Mont Saint Michel

This painting might have been done during an extreme powerful storm that occurred in
1904. Mont saint Michel in the background is a granite Island surrounded by salt
marshes. The tides can vary at 46 feet between high and low tide. The blur of elemental
forces are rendered more tragically in that impressionist painting.
Born in New Haven, Connecticut, Mary Fairchild was a painter of both light-filled and
tonalist figure, portraits, and landscapes, and won numerous awards and recognition
including membership in the National Academy of Design.
She was of "blue-blood" lineage as a descendant of Governor William Bradford of the
"Mayflower." When her parents moved her to St.

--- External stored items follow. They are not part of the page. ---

Definition has_user (t : Tables) (id : string) : Prop := exists u, u ∈ t_users t /\ User_ID u = id.
Definition has_org (t : Tables) (id : string) : Prop := exists o, o ∈ t_orgs t /\ Org_ID o = id.
Definition has_module (t : Tables) (id : string) : Prop := exists m, m ∈ t_modules t /\ Mod_ID m = id.

Record references (t : Tables) : Prop := {
  rf_members m : m ∈ t_members t -> has_org t (OrgMember_OrgID m) /\ has_user t (OrgMember_UserID m);
  rf_tokens k : k ∈ t_tokens t -> has_user t (Token_UserID k);
  rf_commits c : c ∈ t_commits t -> has_module t (Commit_ModuleID c);
  rf_labels l : l ∈ t_labels t -> has_module t (Label_ModuleID l) }.

(** Users, organizations and modules stay. *)
Record stays (t t' : Tables) : Prop := {
  st_users id : has_user t id -> has_user t' id;
  st_orgs id : has_org t id -> has_org t' id;
  st_modules id : has_module t id -> has_module t' id }.

#[export] Instance stays_preorder : PreOrder stays.
Proof. split; [by split|]. intros t1 t2 t3 [A1 B1 C1] [A2 B2 C2]. split; auto. Qed.

Definition references_needs {X} (e : eff X) (t : Tables) : Prop :=
  match e with
  | Repo (Orgs_AddMember o u _) => has_org t o /\ has_user t u
  | Repo (Tokens_Create k) => has_user t (Token_UserID k)
  | Repo (Commits_Create c) => has_module t (Commit_ModuleID c)
  | Repo (Labels_Upsert l) => has_module t (Label_ModuleID l)
  | Repo (Modules_Delete _) => False
  | _ => True
  end.

(** ** Rows that come and go *)
Section Rows.
Context {R : Type} (md : mode).

Lemma created_rows (stored conflict : R -> R -> Prop) (P : R -> Prop) r l l' e :
  creates md stored conflict r l l' e -> (forall r', stored r r' -> P r') ->
  (forall x, x ∈ l -> P x) -> forall x, x ∈ l' -> P x.
Proof using.
  intros Hc Hr Hl x. destruct e; [destruct Hc as [-> _]; auto|].
  destruct Hc as [(r' & Hst & Hp) _]. rewrite Hp, elem_of_cons. intros [->|?]; auto.
Qed.

Lemma created_keeps (stored conflict : R -> R -> Prop) (P : R -> Prop) r l l' e :
  creates md stored conflict r l l' e -> (exists x, x ∈ l /\ P x) -> exists x, x ∈ l' /\ P x.
Proof using.
  intros Hc (x & Hx & HP). exists x. split; [|done]. destruct e; [by destruct Hc as [-> _]|].
  destruct Hc as [(r' & _ & Hp) _]. rewrite Hp. by right.
Qed.

Lemma deleted_rows all (P Q : R -> Prop) l l' e :
  deletes md all Q l l' e -> (forall x, x ∈ l -> P x) -> forall x, x ∈ l' -> P x.
Proof using.
  intros Hd Hl x Hx. destruct e; [destruct Hd as [-> _]; auto|]. destruct Hd as (gone & Hp & _).
  apply Hl. rewrite Hp. set_solver.
Qed.

Lemma revoked_rows (P Q : R -> Prop) l l' e :
  revokes md Q l l' e -> (forall x, x ∈ l -> P x) -> forall x, x ∈ l' -> P x.
Proof using.
  intros Hd Hl x Hx. apply Hl. destruct e as [[|]|]; [destruct Hd as [Hp _]; by rewrite <- Hp|by destruct Hd as [<- _]|].
  destruct Hd as (gone & _ & Hp & _). rewrite Hp. set_solver.
Qed.
End Rows.

Lemma visibility_keeps md id vis ms ms' e i :
  sets_visibility md id vis ms ms' e -> (exists m, m ∈ ms /\ Mod_ID m = i) -> exists m, m ∈ ms' /\ Mod_ID m = i.
Proof.
  intros Hs (m & Hm & Hi). destruct e as [e|]; [destruct Hs as [-> _]; eauto|].
  destruct Hs as (ms2 & Hp & Hf & _). apply list_elem_of_lookup in Hm as [k Hk].
  destruct (Forall2_lookup_l _ _ _ _ _ Hf Hk) as (m2 & Hk2 & Hm2). exists m2. rewrite Hp.
  split; [by eapply list_elem_of_lookup_2|]. destruct Hm2 as [->|[_ ->]]; done.
Qed.

(** ** Every operation that is given what it needs *)
Lemma references_move t t' : stays t t' ->
  t_members t' = t_members t -> t_tokens t' = t_tokens t -> t_commits t' = t_commits t -> t_labels t' = t_labels t ->
  references t -> stays t t' /\ references t'.
Proof.
  intros [S1 S2 S3] Em Ek Ec El [R1 R2 R3 R4]. split; [by split|].
  split; rewrite ?Em, ?Ek, ?Ec, ?El; auto. intros m Hm. destruct (R1 m Hm). auto.
Qed.

Lemma references_repo md X (o : repo_op X) t x t' :
  references t -> references_needs (Repo o) t -> repo_spec md o t x t' -> stays t t' /\ references t'.
Proof.
  intros Hr Hn Hs.
  destruct o; simpl in Hs; try (destruct Hs as [-> _]; by split); destruct Hs as (l' & Hs);
    [..|destruct Hs as (now & Hs)|]; destruct Hs as [-> Hs]; simpl in Hn; try done.
  all: try (by apply references_move;
    [split; simpl; try done; intros i; first [by eapply created_keeps|by eapply visibility_keeps]|..]).
  all: split; [by split|]; destruct Hr as [R1 R2 R3 R4]; split; simpl; try done.
  all: try (by eapply deleted_rows); try (by eapply revoked_rows).
  all: try (eapply created_rows; [exact Hs| |done]).
  - by intros ? ->.
  - by intros c' (? & _ & ->).
  - intros l0 Hl0. destruct x as [e|]; [destruct Hs as [-> _]; exact (R4 l0 Hl0)|].
    destruct Hs as (Hnew & _). apply Hnew in Hl0 as [?|[[= -> _] _]]; [by apply R4|done].
  - by intros k' (? & ? & _ & _ & _ & ->).
Qed.

#[local, refine] Instance references_discipline : Discipline := {|
  invariant s := references (tables s); moves s s' := stays (tables s) (tables s');
  needs X e s := references_needs e (tables s);
  calm_eff X e :=
    match e with
    | Repo (Orgs_AddMember _ _ _) | Repo (Tokens_Create _) | Repo (Commits_Create _) | Repo (Labels_Upsert _)
    | Repo (Modules_Delete _) => false
    | _ => true
    end |}.
Proof.
  - split; [by intros s|]. intros s1 s2 s3 H1 H2. by etrans.
  - intros X e s He. destruct e as [X o| | | | | |]; try done. by destruct o.
  - intros X e He. destruct e as [X o| | | | | |]; try done. by destruct o.
Defined.

#[local] Instance references_kept `{Bcrypt} md : Kept md.
Proof.
  intros X e s x s' Hi Hn He. cbn in *. destruct e as [X o|k d|k| | |pw|fs ns]; simpl in He.
  - destruct He as [He _]. by eapply references_repo.
  - destruct He as [-> _]. by split.
  - by destruct He as [-> _].
  - by destruct He as [-> _].
  - by destruct He as [-> _].
  - by destruct He as [-> _].
  - by subst.
Qed.

(** ** Every served request *)
Section Requests.
Context `{Bcrypt} (md : mode) `{AuthorizerReads} `{Zip}.
Abbreviation rg p := (rgwp md invariant moves p (fun _ _ => True)).

Lemma met_user u s : met (Some u) s -> has_user (tables s) (User_ID u).
Proof using. intros (s0 & Hu & Hs). apply (st_users _ _ Hs). by exists u. Qed.
(* ===== verification/Keys.v ===== *)
(** * Unique keys under concurrent requests

    The unique keys the SQL schema declares hold in every state the server
    reaches, however its requests interleave and whatever fails: what the
    functional theorems assume of the tables is an invariant. *)
From S2P Require Import Prelude Model Iface Prog Auth Authz.

(** No two rows share a unique key. *)
Record keys_unique (t : Tables) : Prop := {
  ku_owners : unique_keys t;
  ku_modules : unique_on Mod_conflict (t_modules t);
  ku_commits : unique_on Commit_conflict (t_commits t);
  ku_labels : unique_on (fun a b => Label_key a = Label_key b) (t_labels t);
  ku_tokens : unique_on Token_conflict (t_tokens t) }.

Lemma keys_unique_empty : keys_unique empty_tables.
Proof. repeat split; intros a b Ha; by apply elem_of_nil in Ha. Qed.

Section Tables.
Context {R : Type} (conflict : R -> R -> Prop).

Lemma unique_sub (l l' : list R) : unique_on conflict l -> l' ⊆ l -> unique_on conflict l'.
Proof using. intros Hu Hl a b Ha Hb. apply Hu; auto. Qed.

Lemma unique_creates md (stored : R -> R -> Prop) r l l' e :
  strict md = true -> Symmetric conflict ->
  (forall r r' r0, stored r r' -> conflict r' r0 -> conflict r r0) ->
  creates md stored conflict r l l' e -> unique_on conflict l -> unique_on conflict l'.
Proof using.
  intros Hs Hsym Hst Hc Hu. destruct e as [e|]; [by destruct Hc as [-> _]|].
  destruct Hc as [(r' & Hr & Hp) Hno]. specialize (Hno Hs).
  intros a b. rewrite Hp, !elem_of_cons. intros [->|Ha] [->|Hb] Hab; [done| | |by apply Hu].
  - destruct (Hno b Hb). by eapply Hst.
  - destruct (Hno a Ha). eapply Hst; [done|]. by symmetry.
Qed.

Lemma unique_deletes md all (P : R -> Prop) l l' e :
  deletes md all P l l' e -> unique_on conflict l -> unique_on conflict l'.
Proof using.
  intros Hd. destruct e; [by destruct Hd as [-> _]|]. destruct Hd as (gone & Hp & _).
  intros Hu. eapply unique_sub; [exact Hu|]. intros x Hx. rewrite Hp. set_solver.
Qed.

Lemma unique_revokes md (P : R -> Prop) l l' e :
  revokes md P l l' e -> unique_on conflict l -> unique_on conflict l'.
Proof using.
  intros Hd Hu. eapply unique_sub; [exact Hu|]. intros x Hx.
  destruct e as [[|]|]; [destruct Hd as [Hp _]; by rewrite <- Hp|by destruct Hd as [<- _]|].
  destruct Hd as (gone & _ & Hp & _). rewrite Hp. set_solver.
Qed.

(** An update of rows in place that leaves their keys. *)
Lemma unique_update (f : R -> R) l l' :
  (forall a b, conflict (f a) (f b) -> conflict a b) -> l' ≡ₚ f <$> l ->
  unique_on conflict l -> unique_on conflict l'.
Proof using.
  intros Hf Hp Hu a b. rewrite Hp. intros (a0 & -> & Ha)%list_elem_of_fmap (b0 & -> & Hb)%list_elem_of_fmap Hab.
  f_equal. by apply Hu; [..|apply Hf].
Qed.
End Tables.

(** A conflict is symmetric, and looks at fields that are stored as they are given. *)
Ltac conflicts :=
  first [ intros ? ?; unfold User_conflict, Org_conflict, OrgMember_conflict, Mod_conflict, Commit_conflict, Token_conflict;
          clear; naive_solver
        | intros ? ? ?;
          first [intros (? & ? & ? & ? & ? & ->)|intros (? & ? & ? & ? & ->)|intros (? & ? & ->)|intros ->]; exact (fun Hc => Hc)].

Section Operations.
Context (md : mode) (Hstrict : strict md = true).

Lemma unique_upserts l ls ls' e :
  upserts md l ls ls' e -> unique_on (fun a b => Label_key a = Label_key b) ls ->
  unique_on (fun a b => Label_key a = Label_key b) ls'.
Proof using Hstrict.
  intros Hu Hl. destruct e as [e|]; [by destruct Hu as [-> _]|].
  destruct Hu as (_ & _ & _ & Hs). destruct (Hs Hstrict) as (l1 & (t & u & _ & _ & ->) & Hp). clear Hs.
  case_decide as Hd.
  - eapply unique_update; [|exact Hp|exact Hl]. intros a b. cbv beta.
    destruct (decide (Label_key a = _)), (decide (Label_key b = _)); exact (fun Hc => Hc).
  - intros a b. rewrite Hp, !elem_of_cons. intros [->|Ha] [->|Hb] Hab; [done| | |by apply Hl];
      destruct Hd; apply Exists_exists; eauto.
Qed.

Lemma unique_visibility id vis ms ms' e :
  sets_visibility md id vis ms ms' e -> unique_on Mod_conflict ms -> unique_on Mod_conflict ms'.
Proof using Hstrict.
  intros Hs Hu. destruct e as [e|]; [by destruct Hs as [-> _]|].
  destruct Hs as (ms2 & Hp & _ & Hs). rewrite (Hs Hstrict) in Hp.
  eapply unique_update; [|exact Hp|exact Hu]. intros a b. cbv beta.
  destruct (decide (Mod_ID a = _)), (decide (Mod_ID b = _)); exact (fun Hc => Hc).
Qed.

(** Every operation keeps the keys. *)
Lemma repo_keys X (o : repo_op X) t x t' : repo_spec md o t x t' -> keys_unique t -> keys_unique t'.
Proof using Hstrict.
  intros Hs [[U1 U2 U3] U4 U5 U6 U7]. destruct o; simpl in Hs; try (destruct Hs as [-> _]; by split);
    destruct Hs as (l' & Hs); [..|destruct Hs as (now & Hs)|]; destruct Hs as [-> Hs]; split; try split; simpl; try done.
  all: try (by eapply unique_deletes); try (by eapply unique_revokes); try (by eapply unique_upserts);
    try (by eapply unique_visibility).
  all: eapply unique_creates; [exact Hstrict| | |exact Hs|done]; conflicts.
Qed.

Lemma eff_keys `{Bcrypt} X (e : eff X) s x s' :
  eff_spec md e s x s' -> keys_unique (tables s) -> keys_unique (tables s').
Proof using Hstrict.
  destruct e as [X o|k d|k| | |pw|fs ns]; simpl; intros Hs Hu.
  - destruct Hs as [Hs _]. by eapply repo_keys.
  - by destruct Hs as [-> _].
  - by destruct Hs as [-> _].
  - by destruct Hs as [-> _].
  - by destruct Hs as [-> _].
  - by destruct Hs as [-> _].
  - by subst.
Qed.

(** On a strict backend the unique keys of every table hold in every state that
    requests reach, whatever programs they run, however they interleave and
    whatever fails; two requests that race for a name cannot both get it. *)
Theorem interleaving_keeps_keys `{Bcrypt} (served : prog () -> Prop) ps s ps' s' :
  keys_unique (tables s) -> rtc (pool_step md served) (ps, s) (ps', s') -> keys_unique (tables s').
Proof using Hstrict.
  intros Hu Hsteps. remember (ps, s) as c eqn:E. remember (ps', s') as c' eqn:E'.
  revert ps s E Hu. induction Hsteps as [c|c c1 c2 Hstep _ IH]; intros ps s -> Hu.
  - by injection E' as _ <-.
  - destruct c1 as [ps1 s1]. eapply (IH E'); [done|].
    remember (ps, s) as c eqn:E. remember (ps1, s1) as c1 eqn:E1. destruct Hstep as [? ? X e k x ? ? He|]; simplify_eq; [|done].
    by eapply eff_keys.
Qed.
End Operations.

Louis, she began art study at the St.
Louis School of Fine Art, and then she studied in Paris at the Academy Julian and with
Carolus Duran.
In 1888, she married sculptor Frederick MacMonnies, and they lived and entertained
fashionably in Paris where among their frequent guests was James McNeill Whistler. The
couple summered with their two daughters in a 14th-century monastery in Giverny where
they became good friends with Claude Monet and his family. A next door neighbor was
Isadora Duncan, who danced nude in her garden.
Both she and her husband earned high recognition at the 1893 Chicago World's Fair. She
had a large mural, displayed opposite one by Mary Cassatt, and two paintings, and her
husband's large fountain was the central feature of the exhibition.